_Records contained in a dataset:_
(** C4: with fewer than three facial landmarks scoring above 0.5 the verdict
    is incorrect, with confidence 0 and the generic prompt. *)
Theorem evaluatePoseQuality_few_face_points (pose : Pose) :
  (List.length (PoseDetection.visibleFacePoints (keypoints pose)) < 3)%nat ->
  let v := PoseDetection.evaluatePoseQuality pose in
  PoseDetection.isCorrect v = false
  /\ PoseDetection.confidence v = 0%Q
  /\ PoseDetection.message v = "Position yourself in the frame".
Proof.
  intros H v. subst v. unfold PoseDetection.evaluatePoseQuality.
  destruct (Z.leb_spec 3
    (Z.of_nat (List.length (PoseDetection.visibleFacePoints (keypoints pose)))))
    as [L|L].
  - lia.
  - simpl. repeat split.
Qed.

Lemma evaluatePoseQuality_few_face_points_witness :
  (List.length
     (PoseDetection.visibleFacePoints (keypoints Samples.turnedAway)) < 3)%nat
  /\ PoseDetection.isCorrect
       (PoseDetection.evaluatePoseQuality Samples.turnedAway) = false.
Proof.
  assert (H : (List.length
     (PoseDetection.visibleFacePoints (keypoints Samples.turnedAway)) < 3)%nat)
    by (vm_compute; lia).
  split; [exact H|].
  exact (proj1 (evaluatePoseQuality_few_face_points Samples.turnedAway H)).
Defined.
(** The callback [(f) => f.id === x]; [x] is [None] when the right-hand
    side is [null] or [undefined], which no string equals. *)
Definition idIs (x : option string) (f : slot) : result bool :=
  match f with
  | Some f => Ok (bool_decide (Some (id f) = x))
  | None => TypeError
  end.

(** [{ ...f, label: editLabel, type: editType, className: editClass }] *)
Definition withDraft (s : State) (f : Field) : Field :=
  mkField (id f) (editType s) (editLabel s) (Some (editClass s)).

(** The drag library's [DragEndEvent], reduced to what the handlers read:
    [active.id], and [over.id] when [over] is not [null]. *)
Record DragEndEvent := mkDragEnd {
  active : string;
  over : option string;
}.

(** [openEditModal], the same text in both pages. *)
Definition openEditModal (s : State) (x : string) : result State :=
  field ← find (idIs (Some x)) (fields s);
  match field with
  | None => Ok s
  | Some None => Ok s
  | Some (Some f) =>
      Ok (setShowModal true
           (setEditClass (or_else (className f) "")
             (setEditType (type f)
               (setEditLabel (label f)
                 (setEditingId (Some x) s)))))
  end.

(** The rendered list, the same text in both pages: [fields.map((field) =>
    <SortableItem key={field.id} id={field.id} field={field} .../>)], each
    item showing [fieldTypes[field.type](field)].  The keys are also the
    [items] of [SortableContext], [fields.map((field) => field.id)]. *)
Definition sortableList (s : State) : result (list (string * Widget)) :=
  mapR (λ f : slot,
          match f with
          | Some f => Ok (id f, fieldTypes (type f) (label f) (className f))
          | None => TypeError
          end)
       (fields s).

(** *** [src/app/page.tsx] *)
Module Page.

Definition MAX_FIELDS : nat := 10.

Definition availableFields : list Field :=
  [ mkField "text" text "Text Field" None;
    mkField "textarea" textarea "Textarea Field" None;
    mkField "date" date "Date Field" None ].

Definition init : State := mkState [] None "" text "" false None.

Definition handleDragStart (s : State) (x : string) : State :=
  setActiveId (Some x) s.
(** * ephemeral-iam: the [config] command (cmd/config.go)

    A shallow embedding of the [config print] and [config set] sub-commands
    and of the library calls they make (viper, logrus, strconv, the file
    system), followed by the properties of the command proved on it.

    The process-wide singletons of the program (the viper store, the
    logger [util.Logger], the file system, standard output) are the fields
    of one record, [World], threaded explicitly through every call. *)

From Stdlib Require Import Ascii.
From stdpp Require Import gmap strings list fin_maps pretty.

(** ** Go values and library functions *)

(** What a viper key can hold ([interface{}] in the source). *)
Inductive Value : Type :=
| VString (s : string)
| VBool (b : bool)
| VInt (z : Z).

(** The underlying cause carried in the [Err] field of an error. *)
Inductive GoError : Type :=
| ErrNew (msg : string)            (* errors.New / fmt.Errorf *)
| ErrSyntax (fn str : string)      (* strconv: invalid syntax *)
| ErrLevel (lvl : string)          (* logrus: not a valid logrus Level *)
| ErrOS (msg : string).            (* a failed system call *)

(** How writing the configuration file goes wrong.  Viper opens the file
    with O_CREATE, O_TRUNC and O_WRONLY, then encodes the store into it and
    syncs it: the failure comes either before the file is opened (no
    configuration type, open refused), and the file is as it was, or after,
    when the file has been truncated and holds the first [written] bytes of
    the new encoding (none when the encoder fails, all of them when only
    the sync fails). *)
Inductive WriteFault : Type :=
| BeforeOpen (msg : string)
| AfterOpen (msg : string) (written : nat).

Definition fault_msg (f : WriteFault) : string :=
  match f with
  | BeforeOpen msg => msg
  | AfterOpen msg _ => msg
  end.

Module strings.

(** [strings.ToLower] on ASCII strings, where Go maps the bytes [A]-[Z]
    and nothing else.  (On other strings Go lower-cases by its Unicode
    tables, which are not modelled: bytes of 128 and above stay as they
    are.  The keys viper hands out in [AllKeys] are in lower case already,
    and so is every key that passes [Args].) *)
Definition lower (c : ascii) : ascii :=
  let n := nat_of_ascii c in
  if Nat.leb 65 n && Nat.leb n 90 then ascii_of_nat (n + 32) else c.

Fixpoint ToLower (s : string) : string :=
  match s with
  | EmptyString => EmptyString
  | String c rest => String (lower c) (ToLower rest)
  end.

End strings.

Module strconv.

(** [strconv.ParseBool]: the value and the error, as Go returns them
    (the value is [false] when the error is set). *)
Definition ParseBool (str : string) : bool * option GoError :=
  if existsb (String.eqb str) ["1"; "t"; "T"; "TRUE"; "true"; "True"]
  then (true, None)
  else if existsb (String.eqb str) ["0"; "f"; "F"; "FALSE"; "false"; "False"]
  then (false, None)
  else (false, Some (ErrSyntax "ParseBool" str)).
(* ===== verification/Model.v ===== *)
(** * The domain model ([crates/core/src/model.rs], [ids.rs], [log.rs])

    Identifiers, record states, regret levels, gates, transitions, projects,
    records and ledger entries, with the wire names of their enums. Every id
    is an IRI, kept as its normalised string. *)

From S2P Require Import Prelude RustStr Wire.

(** [Iri], and the id newtypes over it. *)
Abbreviation Iri := string (only parsing).
Abbreviation ProjectId := string (only parsing).
Abbreviation GateId := string (only parsing).
Abbreviation RecordId := string (only parsing).
Abbreviation FindingId := string (only parsing).
Abbreviation At := string (only parsing).

(** [ids.rs]: what kind of item an id names. *)
Inductive Kind :=
| KProject | KGate | KRecord | KFinding | KState | KAgent | KMessage | KWorkflow | KWorkflowRun.

#[global] Instance Kind_eq_dec : EqDecision Kind.
Proof. solve_decision. Defined.

Definition Kind_as_wire (k : Kind) : string :=
  match k with
  | KProject => "project" | KGate => "gate" | KRecord => "record" | KFinding => "finding"
  | KState => "state" | KAgent => "agent" | KMessage => "message" | KWorkflow => "workflow"
  | KWorkflowRun => "workflow_run"
  end.

#[global] Program Instance Kind_wire : WireNames Kind := {
  wire_all := [KProject; KGate; KRecord; KFinding; KState; KAgent; KMessage; KWorkflow; KWorkflowRun];
  as_wire := Kind_as_wire }.
Solve All Obligations with wire_instance.

(** [State]: where a record is. *)
Inductive State := Todo | Doing | Review | Done | NeedsHuman.

#[global] Instance State_eq_dec : EqDecision State.
Proof. solve_decision. Defined.

Definition State_as_wire (s : State) : string :=
  match s with
  | Todo => "todo" | Doing => "doing" | Review => "review" | Done => "done"
  | NeedsHuman => "needs_human"
  end.

#[global] Program Instance State_wire : WireNames State := {
  wire_all := [Todo; Doing; Review; Done; NeedsHuman]; as_wire := State_as_wire }.
Solve All Obligations with wire_instance.

(** [Regret]: how bad it is if a transition proceeds on a false pass. *)
Inductive Regret := Low | High.

#[global] Instance Regret_eq_dec : EqDecision Regret.
Proof. solve_decision. Defined.

Definition Regret_as_wire (r : Regret) : string :=
  match r with Low => "low" | High => "high" end.

#[global] Program Instance Regret_wire : WireNames Regret := {
  wire_all := [Low; High]; as_wire := Regret_as_wire }.
Solve All Obligations with wire_instance.

(** [Selector]: how a gate names what it must examine. *)
Inductive Selector :=
| SGlob (pattern : string)
| SChanged (base : string)
| SCommand (program : string) (args : list string).

#[global] Instance Selector_eq_dec : EqDecision Selector.
Proof. solve_decision. Defined.

(** [PopulationDelivery] *)
Inductive PopulationDelivery := DArgs | DStdin | DFileList.

#[global] Instance PopulationDelivery_eq_dec : EqDecision PopulationDelivery.
Proof. solve_decision. Defined.

(** [CommandSpec]; exit codes are [i32]. *)
Record CommandSpec := {
  cs_program : string;
  cs_args : list string;
  cs_delivery : PopulationDelivery;
  cs_timeout_secs : N;
  cs_pass_codes : list Z;
}.

#[global] Instance CommandSpec_eq_dec : EqDecision CommandSpec.
Proof. solve_decision. Defined.

(** [AgentSpec] *)
Record AgentSpec := {
  as_adapter : string;
  as_question : string;
  as_timeout_secs : N;
}.

#[global] Instance AgentSpec_eq_dec : EqDecision AgentSpec.
Proof. solve_decision. Defined.

(** [GateKind] *)
Inductive GateKind :=
| GCommand (spec : CommandSpec)
| GAgent (spec : AgentSpec).

#[global] Instance GateKind_eq_dec : EqDecision GateKind.
Proof. solve_decision. Defined.

(** [GateDef] *)
Record GateDef := {
  gd_id : GateId;
  gd_project : ProjectId;
  gd_name : string;
  gd_kind : GateKind;
  gd_selector : Selector;
  gd_min_population : N;
  gd_authored_at_commit : string;
  gd_authored_by : string;
  gd_last_pass_commit : option string;
}.

#[global] Instance GateDef_eq_dec : EqDecision GateDef.
Proof. solve_decision. Defined.

(** [Transition] *)
Record Transition := {
  tr_project : ProjectId;
  tr_name : string;
  tr_from : State;
  tr_to : State;
  tr_regret : Regret;
  tr_gates : list GateId;
}.

#[global] Instance Transition_eq_dec : EqDecision Transition.
Proof. solve_decision. Defined.

(** [Project] *)
Record Project := { pj_id : ProjectId; pj_root : string }.

(** [Record] (a unit of work). *)
Record WorkRecord := {
  rc_id : RecordId;
  rc_project : ProjectId;
  rc_title : string;
  rc_state : State;
  rc_also_known_as : list Iri;
  rc_area : option string;
}.

#[global] Instance WorkRecord_eq_dec : EqDecision WorkRecord.
Proof. solve_decision. Defined.

(** [AttemptStatus] ([log.rs]) *)
Inductive AttemptStatus := ACompleted | ATimeout | ACrashed | ARefused.

#[global] Instance AttemptStatus_eq_dec : EqDecision AttemptStatus.
Proof. solve_decision. Defined.

Definition AttemptStatus_as_wire (s : AttemptStatus) : string :=
  match s with
  | ACompleted => "completed" | ATimeout => "timeout" | ACrashed => "crashed"
  | ARefused => "refused"
  end.

#[global] Program Instance AttemptStatus_wire : WireNames AttemptStatus := {
  wire_all := [ACompleted; ATimeout; ACrashed; ARefused]; as_wire := AttemptStatus_as_wire }.
Solve All Obligations with wire_instance.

_Your instructions:_
Could you restate word for word the lines above, from the one that contains "then (false, None)" through the one that contains "match k with", and no others?

_Written answer:_
  then (false, None)
  else (false, Some (ErrSyntax "ParseBool" str)).
(* ===== verification/Model.v ===== *)
(** * The domain model ([crates/core/src/model.rs], [ids.rs], [log.rs])

    Identifiers, record states, regret levels, gates, transitions, projects,
    records and ledger entries, with the wire names of their enums. Every id
    is an IRI, kept as its normalised string. *)

From S2P Require Import Prelude RustStr Wire.

(** [Iri], and the id newtypes over it. *)
Abbreviation Iri := string (only parsing).
Abbreviation ProjectId := string (only parsing).
Abbreviation GateId := string (only parsing).
Abbreviation RecordId := string (only parsing).
Abbreviation FindingId := string (only parsing).
Abbreviation At := string (only parsing).

(** [ids.rs]: what kind of item an id names. *)
Inductive Kind :=
| KProject | KGate | KRecord | KFinding | KState | KAgent | KMessage | KWorkflow | KWorkflowRun.

#[global] Instance Kind_eq_dec : EqDecision Kind.
Proof. solve_decision. Defined.

Definition Kind_as_wire (k : Kind) : string :=
  match k with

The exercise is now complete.